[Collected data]
'''

(* ===== verification/CoordSync.v ===== *)
(** The coordinator's projection is the fold of its journal: the invariant of the
    one writer thread, kept by every handler of Coordinator. *)
From S2P Require Import Prelude Effects Utf8 CriticTypes Mote Entry EntryEncode EntryDecode EntryRoundtrip Journal Sqlite Warrant Content DemoCodec ProjState ProjIndex ProjFold ProjHistory ProjQuery Materializer Scheduler Checkpoint Recovery ExactlyOnce Wire Workers Coordinator.
Import JournalEntry.

(** ** Facts of a live projection *)
Lemma no_children regs : children_fresh None regs.
Proof. by intros m a b c d children r [=]. Qed.
Lemma live_mono regs regs' l s : regs ⊆ regs' -> live None regs l s -> live None regs' l s.
Proof. intros Hr. induction 1; [constructor|by econstructor|constructor; [by apply Hr|done]]. Qed.
Lemma live_flags regs l s d : live None regs l s ->
  (is_Some (committed (mote_info s d)) <-> existsb (is_committed_entry d) l = true).
Proof.
  intros (s0 & H0 & Hs)%live_sim; [|apply no_children].
  rewrite (sim_committed_info regs s0 s d Hs).
  destruct (history_facts_of None l s0 d H0) as [_ H2 _ _]. done.
Qed.

Lemma fold_new_commit e s d s' prev ci :
  fold None e s = (s', Ok prev) -> committed (mote_info s d) = None -> committed (mote_info s' d) = Some ci ->
  is_committed_of d e = true /\ ci.(CommittedInfo.seq) = entry_seq e
  /\ committed_ref e = Some ci.(CommittedInfo.result_ref).
Proof.
  intros Hf Hn Hc. pose proof (fold_flags None e s d) as Hfl. rewrite Hf in Hfl. destruct (Hfl eq_refl) as [_ Hfc _ _].
  cbn [fst] in Hfc. destruct (proj1 Hfc (ex_intro _ ci Hc)) as [[x Hx]|He]; [congruence|].
  destruct e; try done. cbn in He. apply bool_decide_eq_true in He. subst.
  split; [by apply bool_decide_eq_true|]. cbn [fold] in Hf. unfold fold_committed in Hf.
  rewrite bool_decide_false in Hf by (rewrite Hn; by intros [? [=]]). injection Hf as <- _.
  change (mote_info (index_committed ?i ?o (bump_seq ?n ?s0)) d) with (mote_info s0 d) in Hc.
  rewrite mote_info_mut, decide_True in Hc by done. cbn in Hc. by injection Hc as <-.
Qed.
Lemma fold_keeps_commit e s d s' prev ci :
  fold None e s = (s', Ok prev) -> committed (mote_info s d) = Some ci ->
  exists ci', committed (mote_info s' d) = Some ci' /\ ci'.(CommittedInfo.seq) = ci.(CommittedInfo.seq)
    /\ ci'.(CommittedInfo.result_ref) = ci.(CommittedInfo.result_ref)
    /\ (ci.(CommittedInfo.repudiated) = true -> ci'.(CommittedInfo.repudiated) = true).
Proof.
  intros Hf Hc. pose proof (fold_committed_case None e s d ci Hc) as Hk. rewrite Hf in Hk. cbn [fst] in Hk.
  destruct Hk as [Hk|(key & n & reason & b & _ & Hk)]; rewrite Hk; eauto.
Qed.
Lemma live_commit_entry regs l s d ci :
  live None regs l s -> committed (mote_info s d) = Some ci ->
  exists x, x ∈ l /\ is_committed_of d x = true /\ entry_seq x = ci.(CommittedInfo.seq)
    /\ committed_ref x = Some ci.(CommittedInfo.result_ref).
Proof.
  intros Hl. revert ci. induction Hl as [|l e s s' prev _ IH Hf|l r s _ _ IH]; intros ci Hc.
  - unfold mote_info in Hc. cbn in Hc. by rewrite lookup_empty in Hc.
  - destruct (committed (mote_info s d)) as [ci0|] eqn:Hc0.
    + destruct (fold_keeps_commit e s d s' prev ci0 Hf Hc0) as (ci' & Hc' & Hseq & Href & _).
      destruct (IH ci0 eq_refl) as (x & Hx & Hr). exists x. split; [set_solver|].
      rewrite Hc in Hc'. injection Hc' as <-. by rewrite Hseq, Href.
    + destruct (fold_new_commit e s d s' prev ci Hf Hc0 Hc) as (H1 & H2 & H3). exists e. split; [set_solver|done].
  - apply IH. destruct (register_flags r s d) as (_ & Hr & _). congruence.
Qed.
Lemma committed_seq_info s d n :
  committed_seq_of s d = Some n <->
  exists ci, committed (mote_info s d) = Some ci /\ ci.(CommittedInfo.seq) = n.
Proof.
  unfold committed_seq_of, mote_info. destruct (motes s !! d) as [i|]; cbn; [|naive_solver].
  destruct (committed i); cbn; naive_solver.
Qed.

(** ** Sets of Motes *)
Lemma size_mote_set s : length (mote_set_iter s) = size s.
Proof.
  unfold mote_set_iter, btree_keys. rewrite length_fmap, btree_iter_perm, length_map_to_list.
  by rewrite <- size_dom, dom_gset_to_gmap.
Qed.
Lemma elem_of_mote_set s m : m ∈ mote_set_iter s <-> m ∈ s.
Proof. unfold mote_set_iter. by rewrite elem_of_btree_keys, <- elem_of_dom, dom_gset_to_gmap. Qed.
Lemma take_held_subseteq t w w' : held_by_worker (take_leases t w).2 w' ⊆ held_by_worker t w'.
Proof. intros m Hm. by apply take_leases_elem in Hm as [? _]. Qed.
Lemma resolve_held_subseteq t m w : held_by_worker (resolve_committed t m) w ⊆ held_by_worker t w.
Proof.
  intros m' Hm. unfold resolve_committed, held_by_worker in Hm. cbn [leases] in Hm.
  destruct (holders t !! m); [|done]. by apply drop_keys_elem in Hm as [? _].
Qed.
Lemma sum_list_fmap_le {A} (f g : A -> nat) l : (forall x, (f x <= g x)%nat) -> (sum_list (f <$> l) <= sum_list (g <$> l))%nat.
Proof. intros Hfg. induction l as [|x l IH]; cbn; [done|]. specialize (Hfg x). cbn in IH. lia. Qed.

(** ** Growth without agent rounds *)
Definition no_round (e : JournalEntry) : bool :=
  match e with ReactRound _ _ _ _ _ _ _ _ _ _ _ _ _ _ _ => false | _ => true end.
Definition grows (l l' : list JournalEntry) : Prop := exists k, l' = l ++ k /\ Forall (fun e => no_round e = true) k.
#[export] Instance grows_preorder : PreOrder grows.
Proof.
  split; [intros l; exists []; by rewrite app_nil_r|]. intros l _ _ (k & -> & Hk) (k' & -> & Hk').
  exists (k ++ k'). rewrite app_assoc. split; [done|by apply Forall_app].
Qed.
Lemma grows_prefix l l' : grows l l' -> l `prefix_of` l'.
Proof. intros (k & -> & _). by exists k. Qed.

Section Sync.
Context `{HB : Blake3} `{!Bincode MoteDef} `{!Bincode WarrantSpec} `{!Bincode TopologyDecision}.
Context {J S : Type} `{!Journal J} `{!JournalLaws J} `{!ContentStore S}.
Abbreviation C := (Core J S).

Lemma log_append_grows l e : no_round e = true -> grows l (log_append l e).2.
Proof.
  intros He. unfold log_append. destruct (existing_fact _ _); [done|]. eexists. split; [done|].
  apply Forall_singleton. by destruct e.
Qed.
Lemma log_append_all_grows es : Forall (fun e => no_round e = true) es -> forall l, grows l (log_append_all l es).2.
Proof.
  induction 1 as [|e es He _ IH]; intros l; [done|]. cbn [log_append_all]. pose proof (log_append_grows l e He) as Hg.
  destruct (log_append l e) as [d l1]. specialize (IH l1). destruct (log_append_all l1 es). by etrans.
Qed.
(** A repudiation names a commit that precedes it. *)
Definition repudiations_named (l : list JournalEntry) : Prop :=
  forall i t key seq n reason by_, l !! i = Some (Repudiated t key seq n reason by_) ->
    exists j e, (j < i)%nat /\ l !! j = Some e /\ is_committed_of t e = true /\ entry_seq e = n.
(** The projection is the fold of [l], with some Motes registered. *)
Record follows (regs : list RegisterMote) (l : list JournalEntry) (c : C) : Prop := {
  fo_wf : log_wf l;
  fo_keyed : keyed l;
  fo_named : repudiations_named l;
  fo_folded : c.(folded_through) = Z.of_nat (length l);
  fo_live : live None regs l c.(projection)
}.
Record in_sync (regs : list RegisterMote) (l : list JournalEntry) (c : C) : Prop := {
  sync_represents : represents c.(core_journal) l;
  sync_follows : follows regs l c
}.
Lemma follows_mono regs regs' l c : regs ⊆ regs' -> follows regs l c -> follows regs' l c.
Proof. intros Hr [H1 H2 H3 H4 H5]. split; try done. by eapply live_mono. Qed.
Lemma in_sync_mono regs regs' l c : regs ⊆ regs' -> in_sync regs l c -> in_sync regs' l c.
Proof. intros Hr [H1 H2]. split; [done|by eapply follows_mono]. Qed.

(** An entry the coordinator may write, one it may offer to a journal, which may
    refuse it, and one the journal takes. *)
Record sane (l : list JournalEntry) (e : JournalEntry) : Prop := {
  sa_key : forall id, is_committed_of id e = true -> entry_idempotency_key e = id;
  sa_named : forall t key seq n reason by_, e = Repudiated t key seq n reason by_ ->
    exists x, x ∈ l /\ is_committed_of t x = true /\ entry_seq x = n
}.
Record offerable (l : list JournalEntry) (e : JournalEntry) : Prop := {
  of_readable : entry_readable e;
  of_sane : sane l e
}.
Record writable (l : list JournalEntry) (e : JournalEntry) : Prop := {
  wr_accepts : accepts e;
  wr_sane : sane l e
}.
Definition room (l : list JournalEntry) (k : nat) : Prop := Z.of_nat (length l + k) < MAX_LOG.

(** The state after folding one durable entry, and several. *)
Definition advance (c : C) (d : JournalEntry) : C :=
  {| core_journal := c.(core_journal); core_store := c.(core_store);
     projection := if c.(folded_through) <? entry_seq d then (fold None d c.(projection)).1 else c.(projection);
     folded_through := Z.max c.(folded_through) (entry_seq d); dispatched := c.(dispatched) |}.
Definition foldable (c : C) (d : JournalEntry) : Prop :=
  c.(folded_through) < entry_seq d -> exists prev, (fold None d c.(projection)).2 = Ok prev.
Lemma writable_sane l es : Forall (writable l) es -> Forall (sane l) es.
Proof. intros Hw. eapply Forall_impl; [exact Hw|]. by intros e []. Qed.
Lemma sane_mono l l' e : l `prefix_of` l' -> sane l e -> sane l' e.
Proof.
  intros [k ->] [H2 H3]. split; try done. intros t key seq n reason by_ He.
  destruct (H3 _ _ _ _ _ _ He) as (x & Hx & Hr). exists x. split; [set_solver|done].
Qed.

Lemma log_append_named l e :
  repudiations_named l -> sane l e -> repudiations_named (log_append l e).2.
Proof.
  intros Hn [_ Hw]. unfold log_append. destruct (existing_fact l (derive_key e)) as [x|]; [done|].
  cbn [snd]. intros i t key seq n reason by_ [Hi|[Hle Hi]]%lookup_app_Some.
  - destruct (Hn _ _ _ _ _ _ _ Hi) as (j & x & Hj & Hx & Hc). exists j, x. split_and!; try apply Hc; [done|].
    by apply lookup_app_l_Some.
  - apply list_lookup_singleton_Some in Hi as [Hi He].
    destruct e; try discriminate He. injection He. intros; subst.
    destruct (Hw _ _ _ _ _ _ eq_refl) as (x & [j Hj]%list_elem_of_lookup_1 & Hx). exists j, x.
    split_and!; try apply Hx; [|by apply lookup_app_l_Some]. apply lookup_lt_Some in Hj. lia.
Qed.
Lemma log_append_cases l e :
  ((log_append l e).1 ∈ l /\ (log_append l e).2 = l)
  \/ (existing_fact l (derive_key e) = None
      /\ (log_append l e).1 = set_seq (derive_key e) (Z.of_nat (length l) + 1)
      /\ (log_append l e).2 = l ++ [(log_append l e).1]).
Proof.
  unfold log_append. destruct (existing_fact l (derive_key e)) as [x|] eqn:Hx; cbn [fst snd]; [left|by right].
  by apply existing_fact_some in Hx as [Hx _].
Qed.
Lemma contiguous_seq_le l e : contiguous l -> e ∈ l -> entry_seq e <= Z.of_nat (length l).
Proof.
  intros Hc [i Hi]%list_elem_of_lookup_1. rewrite (Hc i e Hi). apply lookup_lt_Some in Hi. lia.
Qed.
(** A fresh entry folds. *)
Lemma fresh_folds regs l s e n :
  log_wf l -> keyed l -> live None regs l s -> sane l e -> existing_fact l (derive_key e) = None ->
  exists s' prev, fold None (set_seq (derive_key e) n) s = (s', Ok prev).
Proof.
  intros Hwf Hk Hl [Hkey _] Hx.
  assert (is_ok (fold None (set_seq (derive_key e) n) s).2 = true) as Hok.
  { apply fold_ok_unless; [|by intros ????? [=]]. intros d Hd.
    destruct (committed (mote_info s d)) as [c|] eqn:Hc; [exfalso|done].
    assert (existsb (is_committed_entry d) l = true) as (y & Hy%list_elem_of_In & Hyd)%existsb_exists
      by (eapply live_flags; eauto).
    destruct e; try done. destruct y; try done. cbn [set_seq derive_key is_committed_entry] in Hd, Hyd, Hx.
    apply bool_decide_eq_true in Hd, Hyd. subst.
    eapply existing_fact_none; [exact Hx|done|exact Hy|done|].
    cbn. cbn in Hkey. rewrite (Hkey d) by (by apply bool_decide_eq_true).
    apply (Hk d _ Hy). by apply bool_decide_eq_true. }
  destruct (fold None _ s) as [s' [prev|?|]]; [eauto|done..].
Qed.
Lemma advance_follows regs l c e :
  follows regs l c -> sane l e ->
  follows regs (log_append l e).2 (advance c (log_append l e).1) /\ foldable c (log_append l e).1.
Proof.
  intros [Hwf Hk Hn Hf Hl] Hw.
  assert (Hk' : keyed (log_append l e).2) by (apply log_append_keyed; [done|apply Hw]).
  pose proof (log_append_named l e Hn Hw) as Hn'. pose proof (log_append_wf l e Hwf) as Hwf'.
  destruct (log_append_cases l e) as [[Hin Hl2]|(Hx & H1 & H2)].
  - pose proof (contiguous_seq_le l _ (proj1 Hwf) Hin) as Hle.
    split; [|unfold foldable; lia]. unfold advance. rewrite (proj2 (Z.ltb_ge _ _)), Z.max_l by lia.
    split; cbn [folded_through projection]; rewrite ?Hl2 in *; done.
  - destruct (fresh_folds regs l (projection c) e (Z.of_nat (length l) + 1) Hwf Hk Hl Hw Hx) as (s' & prev & Hs).
    rewrite <- H1 in Hs. set (d := (log_append l e).1) in *.
    assert (Hseq : entry_seq d = Z.of_nat (length l) + 1) by (rewrite H1; apply set_seq_seq).
    split; [|intros _; rewrite Hs; eauto]. unfold advance. rewrite (proj2 (Z.ltb_lt _ _)), Z.max_r by lia.
    split; cbn [folded_through projection]; try done.
    + rewrite H2, length_app. cbn. lia.
    + rewrite H2, Hs. by eapply live_fold.
Qed.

'''

- _Exercise prompt_: Your task is to find each line in the entries that contains the string "Hkey" and copy it.

- _Answer space_:
  intros Hwf Hk Hl [Hkey _] Hx.
    cbn. cbn in Hkey. rewrite (Hkey d) by (by apply bool_decide_eq_true).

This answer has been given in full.